Another example for driving the need for greater visibility has to do with real-time threat analytics. Organizations today require live and actionable threat intelligence that can enhance the efficacy of existing security controls, including WAFs, with controls that automatically detect and block active threat campaigns, while significantly reducing false positives.
Sourcing Signals
Collecting and analyzing telemetry signals is at the heart of gathering useful threat intelligence. Sources of these signals include, but are not limited to the following:
- Device Signals. Recognize devices and digital users online, including when users log in from unusual time zones or when multiple users log in from the same device.
- Network Signals. Pick up on signals from atypical countries, ASNs located in hosting environments, and unusual time zones associated with ASNs.
- Environment Spoofing Signals.
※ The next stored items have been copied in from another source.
(** C3. After a successful run, [output.txt] holds exactly the numerals
    of the four draws in their order, separated by commas, with nothing
    before or after them.  For the draws 1234, 0, 9999, 42 that is
    [1234,0,9999,42]. *)
Theorem file_content (e : Env R) :
  fst (run randbelow_impl e) = inr tt ->
  exists a b c d,
    drawn (log (snd (run randbelow_impl e))) = [a; b; c; d] /\
    fs (snd (run randbelow_impl e)) !! "output.txt" =
      Some (File (str_int a ++ "," ++ str_int b ++ "," ++ str_int c ++ "," ++ str_int d) true)
    /\ ([a; b; c; d] = [1234; 0; 9999; 42] ->
        fs (snd (run randbelow_impl e)) !! "output.txt" = Some (File "1234,0,9999,42" true)).
Proof.
  destruct (run_outcome randbelow_impl e) as [vals g x g' _ _ _ | a b c d g _ _ | a b c d g _ _];
    cbn [fst snd log fs]; try discriminate.
  intros Hok%flushed_ok. rewrite Hok.
  exists a, b, c, d. split; [reflexivity |].
  rewrite lookup_insert_eq. split; [reflexivity |].
  now intros [= -> -> -> ->].
Qed.
(** * The credential-issuance page (src/pages/CredentialUpload.jsx)

    A shallow embedding of the two event handlers of the [CredentialUpload]
    component, [handleFileChange] and [handleSubmit], and the properties of
    the issuance workflow.

    The handlers are asynchronous JavaScript functions that talk to three
    collaborators: the storage client ([ipfsService]), the contract client of
    the wallet context, and the notification library ([toast], [alert],
    [console]).  They are embedded in a small monad that threads the live
    component state and the microtasks queued behind the running job,
    records every interaction as an event of a trace, and propagates
    rejected promises and thrown errors.  What the collaborators
    answer is read from a [World].

    A handler is a closure of the render that created it: it reads the state
    cells and the wallet context of that render and writes to the live
    component through the setters.  A run is followed from the event to the
    end of the handler's job and of the microtasks queued behind it, without
    other handlers in between;
    the one callback the handlers install themselves, the file reader's
    [onloadend], fires during an await or after the run, as the world
    decides. *)

From Stdlib Require Import String Ascii List Bool NArith Lia.
From Stdlib Require Import Strings.Byte.
Import ListNotations.

Local Open Scope string_scope.

(** ** JavaScript built-ins used by the component *)

Module Js.

(** Truthiness of a string: only the empty string is falsy. *)
Definition truthy (s : string) : bool :=
  match s with
  | EmptyString => false
  | String _ _ => true
  end.

(** Truthiness of a value that is [null]/[undefined] or a string. *)
Definition truthy_opt (o : option string) : bool :=
  match o with
  | None => false
  | Some s => truthy s
  end.

(** [s.startsWith(p)] *)
Definition startsWith (s p : string) : bool := String.prefix p s.
(** Reduced bodies: a bell has none; a cut text is a length byte and that
    many bytes of text; a colour-map message is an index byte and one grey
    level, stored in the session's colour map; a framebuffer update is a
    rectangle count, and only the empty update decodes; an extension is a
    single payload byte. *)
Definition read (m : ServerMessage) (conn : Conn) (r : list byte) : Result :=
  match m with
  | Bell => ok 0 conn Bell
  | ServerCutText _ =>
    match r with
    | [] => failed 0 conn "cut text: no length"
    | n :: text =>
      let len := N.to_nat (Byte.to_N n) in
      if decide (len ≤ length text)
      then ok (S len) conn (ServerCutText (take len text))
      else failed (S (length text)) conn "cut text: short read"
    end
  | SetColorMapEntries _ _ =>
    match r with
    | i :: g :: _ =>
      let c : Color := (Byte.to_N g, Byte.to_N g, Byte.to_N g) in
      ok 2 (set_ColorMap (<[N.to_nat (Byte.to_N i) := c]> (ColorMap conn)) conn)
         (SetColorMapEntries (Byte.to_N i) [c])
    | _ => failed (length r) conn "colour map: short read"
    end
  | FramebufferUpdate _ =>
    match r with
    | x00 :: _ => ok 1 conn (FramebufferUpdate (Some (Encodings conn)))
    | _ :: _ => failed 1 conn "framebuffer update: no decoder for the rectangle"
    | [] => failed 0 conn "framebuffer update: no rectangle count"
    end
  | Extension code =>
    match r with
    | _ :: _ => ok 1 conn (Extension code)
    | [] => failed 0 conn "extension: short read"
    end
  end.

#[global] Instance messages
  : @ServerMessageOps error Color Encoding PixelFormat ClientAuth ServerMessage :=
  {| msg_Type := type_code; msg_Read := read |}.

(** A handshake step of the scripted exchange: the server sends one byte,
    zero for a refusal; the client answers with the number of the step. *)
Definition step (number : byte) (name : string) (conn : Conn) (w : W)
  : option error * Conn * W :=
  match binary_Read_uint8 (net w) with
  | None => (Some (VNCError (name +:+ ": read failed")), conn, w)
  | Some (x00, nc) => (Some (VNCError (name +:+ ": refused")), conn, set_net nc w)
  | Some (_, nc) =>
    (None, conn,
     set_net {| inbound := inbound nc; outbound := outbound nc ++ [number];
                closed := closed nc |} w)
  end.

#[global] Instance handshake
  : @Handshake error Color Encoding PixelFormat ClientAuth ServerMessage :=
  {| protocolVersionHandshake := step x01 "protocol version";
     securityHandshake := step x02 "security";
     securityResultHandshake := step x03 "security result";
     clientInit := step x04 "client init";
     serverInit := step x05 "server init" |}.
Identify transactions via VPN, anonymizing proxies, or other technologies designed to hide or spoof environments, as well as multiple transactions of the same type from the same device, and previously unseen browser fingerprints. With the latest technology you can also detects minute changes in a device’s integrity, identity, and legitimacy.
- Behavior Sign. Notice typing patterns, such as the keys pressed, typing speed, and suspiciously large amounts of copy and paste, including into first name and last name fields. It looks at the location of a browser window and mouse movement that might indicate copying-and-pasting from a text file.
Changing Everything
Digital transformation is changing everything: how members behave, where fraudsters focus their attention, and how organizations get ahead. Financial services institutions that fail to adapt face harsh regulatory penalties, member churn, and lost revenue.
Credit unions that can keep up with evolving member expectations stand to gain revenue and greatly raise the prospects of the future prosperity of their institutions. In order to meet (and exceed) these expectations, organizations must securely accelerate innovation and app modernization.
Chad Davis is senior solutions marketing manager, global financial services, with F5.